Control loop quickstart

The TruLayer control loop watches your production traces, spots systematic failures, proposes a prompt fix, validates it in a sandboxed A/B replay, and then either ships it automatically or parks it for your review. This guide walks through the full cycle and shows you how to configure the two key safety gates: HITL approval and the cascade depth limit. Requirements: Team plan or above. Owner role for any mutation (approve, reject, rollback, policy changes). Viewer and Member roles can read all control-loop data.

Step 1 — Detect failures

TruLayer’s failure detector (running in the consumer pipeline) clusters incoming traces by their error signature. You do not need to configure anything for detection to work — every span with an error field set, and every trace that fails an active eval rule, is automatically fed into the cluster engine. To confirm detection is working, go to Dashboard → Failures. You should see clusters appearing within a few minutes of traces arriving. Each cluster has a signature (a stable hash of the project and error type) that links it to any prompt deployment the system proposes later. For programmatic access, use GET /v1/failures/clusters:

curl https://api.trulayer.ai/v1/failures/clusters \
  -H "Authorization: Bearer $TRULAYER_API_KEY"

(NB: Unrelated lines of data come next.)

(** Two units of fuel per character are enough: more change nothing. *)
Lemma fuel_enough n :
  (forall l f g, length l <= n -> 2 * length l + 1 <= f -> 2 * length l + 1 <= g -> value f l = value g l) /\
  (forall l acc f g, length l <= n -> 2 * length l + 2 <= f -> 2 * length l + 2 <= g -> elements f l acc = elements g l acc) /\
  (forall l acc f g, length l <= n -> 2 * length l + 2 <= f -> 2 * length l + 2 <= g -> members f l acc = members g l acc).
Proof.
  induction n as [n IH] using lt_wf_ind.
  assert (Hv : forall l f g, length l <= n -> 2 * length l + 1 <= f -> 2 * length l + 1 <= g -> value f l = value g l).
  { intros l f g Hn Hf Hg. destruct f as [|f]; [lia|]. destruct g as [|g]; [lia|]. destruct l as [|c l1]; [done|].
    cbn [value]. pose proof (skip_ws_length l1). simpl in *. destruct (IH (length l1) ltac:(lia)) as (IHv & IHe & IHm).
    repeat case_match; try done; [apply IHm|apply IHe]; simplify_eq; simpl in *; lia. }
  split; [done|]. split.
  - intros l acc f g Hn Hf Hg. destruct f as [|f]; [lia|]. destruct g as [|g]; [lia|]. cbn [elements].
    rewrite (Hv l f g) by lia. destruct (value g l) as [[x l1]|] eqn:E; [|done]. apply value_length in E.
    pose proof (skip_ws_length l1). destruct (skip_ws l1) as [|c l2]; [done|]. pose proof (skip_ws_length l2).
    destruct (IH (length l2) ltac:(simpl in *; lia)) as (_ & IHe & _).
    repeat case_match; try done. apply IHe; simpl in *; lia.
  - intros l acc f g Hn Hf Hg. destruct f as [|f]; [lia|]. destruct g as [|g]; [lia|]. cbn [members].
    destruct l as [|q l0]; [done|]. destruct (code q =? 34); [|done].
    destruct (string_body l0) as [[k l1]|] eqn:Eb; [|done]. apply string_body_length in Eb.
    pose proof (skip_ws_length l1). destruct (skip_ws l1) as [|c l2]; [done|]. destruct (code c =? 58); [|done].
    pose proof (skip_ws_length l2). rewrite (Hv (skip_ws l2) f g) by (simpl in *; lia).
    destruct (value g (skip_ws l2)) as [[x l3]|] eqn:E; [|done]. apply value_length in E.
    pose proof (skip_ws_length l3). destruct (skip_ws l3) as [|d l4]; [done|]. pose proof (skip_ws_length l4).
    destruct (IH (length l4) ltac:(simpl in *; lia)) as (_ & _ & IHm).
    repeat case_match; try done. apply IHm; simpl in *; lia.
Qed.

(** An object that was read holds each key once. *)
Lemma scalar_no_object l d rest : scalar l <> Some (VDict d, rest).
Proof.
  unfold scalar. intros H.
  assert (Hc : forall cs, Forall (fun c => match c.2 with VDict _ => False | _ => True end) cs -> constant cs l <> Some (VDict d, rest)).
  { induction cs as [|c cs IHc]; [done|]. intros [Hh Ht]%Forall_cons. cbn [constant]. repeat case_match; try (by apply IHc); intros ?; by simplify_eq/=. }
  destruct (constant constants l) as [r|] eqn:E; [simplify_eq; eapply Hc; [|exact E]; repeat constructor|].
  unfold number in H. repeat case_match; simplify_eq.
Qed.

Lemma members_keys fuel : forall l acc v rest, dwf acc -> members fuel l acc = Some (v, rest) -> exists d, v = VDict d /\ dwf d.
Proof.
  induction fuel as [|f IH]; [done|]. intros l acc v rest Ha H. cbn [members] in H. repeat case_match; simplify_eq.
  - eexists. split; [done|]. by apply dset_wf.
  - eapply IH; [|exact H]. by apply dset_wf.
Qed.

Lemma value_keys fuel l d rest : value fuel l = Some (VDict d, rest) -> dwf d.
Proof.
  destruct fuel as [|f]; [done|]. destruct l as [|c l1]; [done|]. cbn [value].
  destruct (code c =? 34); [by case_match; [case_match|]|]. destruct (code c =? 123).
  - destruct (skip_ws l1) as [|x l2]; [done|]. destruct (code x =? 125); [intros [= <- _]; constructor|].
    intros H. apply members_keys in H as (d' & [= <-] & ?); [done|constructor].
  - destruct (code c =? 91); [|by intros H%scalar_no_object].
    destruct (skip_ws l1) as [|x l2]; [done|]. destruct (code x =? 93); [done|].
    assert (He : forall n l acc v r, elements n l acc = Some (v, r) -> exists vs, v = VList vs).
    { induction n as [|n IHn]; [done|]. intros l acc v r H. cbn [elements] in H. repeat case_match; simplify_eq; [by eexists|by eapply IHn]. }
    intros H. by apply He in H as [? ?].
Qed.

Lemma loads_keys s d : loads s = Some (VDict d) -> dwf d.
Proof.
  unfold loads. destruct (value _ _) as [[v rest]|] eqn:E; [|done]. case_match; [|done]. intros [= ->]. by apply value_keys in E.
Qed.

(** ** What is written reads back *)
Section nested.
Variable P : val -> Prop.
Hypotheses (HN : P VNone) (HB : forall b, P (VBool b)) (HI : forall z, P (VInt z)) (HF : forall f, P (VFloat f))
  (HS : forall s, P (VStr s)) (HL : forall l, Forall P l -> P (VList l))
  (HD : forall d, Forall (fun kv => P kv.2) d -> P (VDict d)).

Fixpoint val_nested_ind (v : val) : P v :=
  match v with
  | VNone => HN | VBool b => HB b | VInt z => HI z | VFloat f => HF f | VStr s => HS s
  | VList l => HL l ((fix go (l : list val) : Forall P l :=
                        match l with [] => Forall_nil_2 _ | v :: l' => Forall_cons_2 _ _ _ (val_nested_ind v) (go l') end) l)
  | VDict d => HD d ((fix go (d : dict string val) : Forall (fun kv => P kv.2) d :=
                        match d with
                        | [] => Forall_nil_2 _
                        | kv :: d' => Forall_cons_2 _ _ _ (val_nested_ind kv.2) (go d')
                        end) d)
  end.
End nested.

(** Values without floats, whose dictionaries have each key once. *)
Fixpoint plain (v : val) : bool :=
  match v with
  | VFloat _ => false
  | VList l => forallb plain l
  | VDict d => bool_decide (NoDup (map fst d)) && forallb (fun kv => plain kv.2) d
  | _ => true
  end.

Lemma escape_read c l : string_body (escape c ++ l) = push c (string_body l).
Proof. by destruct c as [[] [] [] [] [] [] [] []]. Qed.

Lemma body_read (s l : text) : string_body (concat (map escape s) ++ char 34 :: l) = Some (s, l).
Proof.
  induction s as [|c s IH]; [done|]. cbn [map concat]. by rewrite <- app_assoc, escape_read, IH.
Qed.

Lemma decimal_app ds fs : decimal (ds ++ fs) = foldl (fun acc d => acc * 10 + d)%Z (decimal ds) fs.
Proof. apply foldl_app. Qed.

Lemma digit_char n : (n < 10)%N -> digit_of (Stdlib.Strings.Ascii.ascii_of_N (48 + n)) = Some (Z.of_N n).
Proof.
  intros Hn. assert (H : forallb (fun k => bool_decide (digit_of (Stdlib.Strings.Ascii.ascii_of_N (48 + N.of_nat k)) =
    Some (Z.of_nat k))) (seq 0 10) = true) by reflexivity.
  rewrite forallb_forall in H. specialize (H (N.to_nat n) ltac:(apply in_seq; lia)).
  apply bool_decide_eq_true in H. by rewrite N2Nat.id, N_nat_Z in H.
Qed.

(** The first character of a rest that ends a number. *)
Definition stops (l : text) : bool :=
  match l with
  | [] => true
  | c :: _ => match digit_of c with Some _ => false | None => negb (bool_decide (code c ∈ [46; 69; 101])) end
  end.

Lemma stops_digits l : stops l = true -> span_digits l = ([], l).
Proof. destruct l as [|c l]; [done|]. simpl. by destruct (digit_of c). Qed.

#[local] Ltac Zify.zify_post_hook ::= Z.to_euclidean_division_equations.

Lemma digits_read fuel n acc ds rest : (n < 2 ^ N.of_nat fuel)%N -> span_digits acc = (ds, rest) ->
  exists ds', span_digits (digits_of_nat fuel n acc) = (ds', rest) /\
    decimal ds' = foldl (fun acc d => acc * 10 + d)%Z (Z.of_N n) ds /\ (n = 0%N \/ hd 0%Z ds' <> 0%Z).
Proof.
  revert n acc ds. induction fuel as [|fuel IH]; intros n acc ds Hn Hs; cbn [digits_of_nat].
  - change (2 ^ N.of_nat 0)%N with 1%N in Hn. exists ds. replace n with 0%N by lia. auto.
  - assert (Hs' : span_digits (Stdlib.Strings.Ascii.ascii_of_N (48 + n mod 10) :: acc) = (Z.of_N (n mod 10) :: ds, rest)).
    { cbn [span_digits]. rewrite digit_char by lia. by rewrite Hs. }
    destruct (N.ltb_spec n 10) as [H10|H10].
    + exists (Z.of_N (n mod 10) :: ds). split; [done|]. unfold decimal. cbn [foldl hd]. split; [f_equal; lia|lia].
    + rewrite Nat2N.inj_succ, N.pow_succ_r' in Hn.
      destruct (IH (n / 10)%N _ _ ltac:(lia) Hs') as (ds' & -> & Hd & Hh). exists ds'. split; [done|].
      rewrite Hd. cbn [foldl]. split; [f_equal; lia|right]. destruct Hh; [lia|done].
Qed.

Lemma str_of_N_read n l : stops l = true -> exists ds, span_digits (chars (str_of_N n) ++ l) = (ds, l) /\
  decimal ds = Z.of_N n /\ (ds = [0%Z] \/ (exists d ds', ds = d :: ds' /\ d <> 0%Z)).
Proof.
  intros Hl. unfold str_of_N. rewrite chars_of_chars.
  assert (Happ : forall fuel m acc, digits_of_nat fuel m acc ++ l = digits_of_nat fuel m (acc ++ l)).
  { clear. induction fuel as [|fuel IH]; intros m acc; cbn [digits_of_nat]; [done|].
    destruct (m <? 10)%N; [done|]. by rewrite IH. }
  rewrite Happ. destruct (N.eq_dec n 0) as [->|Hne].
  { exists [0%Z]. cbn. rewrite stops_digits by done. auto. }
  destruct (digits_read (S (N.to_nat (N.log2 n))) n ([] ++ l) [] l) as (ds & -> & Hd & Hh).
  { rewrite Nat2N.inj_succ, N2Nat.id. apply N.log2_spec. lia. }
  { by apply stops_digits. }
  exists ds. split; [done|]. split; [done|right]. destruct Hh as [|Hh]; [done|]. destruct ds as [|d ds]; [done|eauto].
Qed.

Lemma int_part_read n l : stops l = true -> exists ds, int_part (chars (str_of_N n) ++ l) = Some (ds, l) /\ decimal ds = Z.of_N n.
Proof.
  intros Hl. destruct (str_of_N_read n l Hl) as (ds & Hs & Hd & Hh). exists ds. split; [|done]. unfold int_part. rewrite Hs.
  destruct Hh as [->|(d & ds' & -> & Hne)]; [|by destruct d].
  change (decimal [0%Z]) with 0%Z in Hd. destruct n; [|lia]. done.
Qed.

Lemma number_read z l : stops l = true -> number (chars (str_of_Z z) ++ l) = Some (VInt z, l).
Proof.
  intros Hl.
  assert (Ht : fraction l = ([], l) /\ exponent l = (None, l)).
  { destruct l as [|c l]; [done|]. cbn [stops] in Hl. unfold fraction, exponent. destruct (digit_of c); [done|].
    apply negb_true_iff, bool_decide_eq_false in Hl. rewrite !not_elem_of_cons in Hl. destruct Hl as (H1 & H2 & H3 & _).
    destruct (Nat.eqb_spec (code c) 46), (Nat.eqb_spec (code c) 101), (Nat.eqb_spec (code c) 69); try done. }
  destruct Ht as [Hf He].
  assert (Hgo : forall (sg : bool) n, match int_part (chars (str_of_N n) ++ l) with
      | None => None
      | Some (ds, l2) =>
          let '(fs, l3) := fraction l2 in
          let '(e, l4) := exponent l3 in
          match fs, e with
          | [], None => Some (VInt (if sg then - decimal ds else decimal ds), l4)
          | _, _ =>
              let f := round64 (inject_Z (decimal (ds ++ fs)) * pow10 (default 0%Z e - Z.of_nat (length fs))) in
              Some (VFloat (if sg then neg_float f else f), l4)
          end
      end = Some (VInt (if sg then - Z.of_N n else Z.of_N n)%Z, l)).
  { intros sg n. destruct (int_part_read n l Hl) as (ds & -> & Hd). rewrite Hf, He. by rewrite Hd. }
  assert (Hh : forall n, match chars (str_of_N n) ++ l with
                | c :: l' => if code c =? 45 then (true, l') else (false, chars (str_of_N n) ++ l)
                | [] => (false, chars (str_of_N n) ++ l) end = (false, chars (str_of_N n) ++ l)).
  { intros n. destruct (str_of_N_read n l Hl) as (ds & Hs & _ & Hne).
    destruct (chars (str_of_N n) ++ l) as [|c k]; [done|]. destruct (Nat.eqb_spec (code c) 45) as [Hc|]; [|done].
    exfalso. cbn [span_digits] in Hs. unfold digit_of in Hs. rewrite Hc in Hs. cbn in Hs.
    destruct Hne as [->|(? & ? & -> & _)]; done. }
  unfold number. destruct z as [|p|p].
  - unfold str_of_Z. rewrite Hh. apply (Hgo false 0%N).
  - unfold str_of_Z. rewrite Hh. apply (Hgo false (Npos p)).
  - unfold str_of_Z. rewrite chars_app. change (chars "-") with [char 45]. cbn [app].
    change (code (char 45) =? 45) with true. cbv iota. apply (Hgo true (Npos p)).
Qed.

Section read.
Context (float_repr : Q -> string).
Notation dump := (dump float_repr).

Step 2 — Cluster and propose a prompt diff

When a cluster reaches a threshold size, the cluster-to-diff worker asks the LLM to synthesise a candidate prompt. The result is stored as a prompt deployment in the proposed state. You can list pending proposals via the API:

curl "https://api.trulayer.ai/v1/prompts/deployments?status=proposed" \
  -H "Authorization: Bearer $TRULAYER_API_KEY"

{
  "items": [
    {
      "id": "018f9ab2-...",
      "status": "proposed",
      "cluster_signature": "sha256:abc123...",
      "current_prompt": "You are a helpful assistant...",
      "proposed_prompt": "You are a helpful assistant. When you are unsure, say so explicitly...",
      "rationale": "Added explicit uncertainty instruction to reduce hallucination rate in the detected cluster.",
      "created_at": "2026-05-01T08:00:00Z"
    }
  ],
  "total": 1,
  "limit": 50,
  "offset": 0
}

In the dashboard, open Dashboard → Prompt Improvements to see the same list with a diff view. See Prompt improvements for the full dashboard guide.

Step 3 — A/B replay and review

Once proposed, the A/B harness replays a held-out trace set against both the current prompt and the candidate. The deployment moves through ab_running and lands on either ab_passed (candidate recommended) or ab_failed (no improvement detected). The ab_report field on the deployment carries the full per-metric delta report. Fetch a deployment by ID to see where it is:

curl "https://api.trulayer.ai/v1/prompts/deployments/018f9ab2-..." \
  -H "Authorization: Bearer $TRULAYER_API_KEY"

{
  "id": "018f9ab2-...",
  "status": "ab_passed",
  "ab_report": {
    "correctness_baseline": 0.42,
    "correctness_candidate": 0.71,
    "correctness_delta": 0.29,
    "sample_size": 80
  }
}

Step 4 — Ship the winning prompt

There are two ways to ship an ab_passed deployment: HITL approval (the default) or auto-ship.

HITL approval (default)

With prompt_autoship_enabled set to false on the project (the default), every ab_passed deployment waits for an owner to approve it. To approve via the API:

curl -X POST \
  "https://api.trulayer.ai/v1/prompts/deployments/018f9ab2-.../approve" \
  -H "Authorization: Bearer $TRULAYER_API_KEY"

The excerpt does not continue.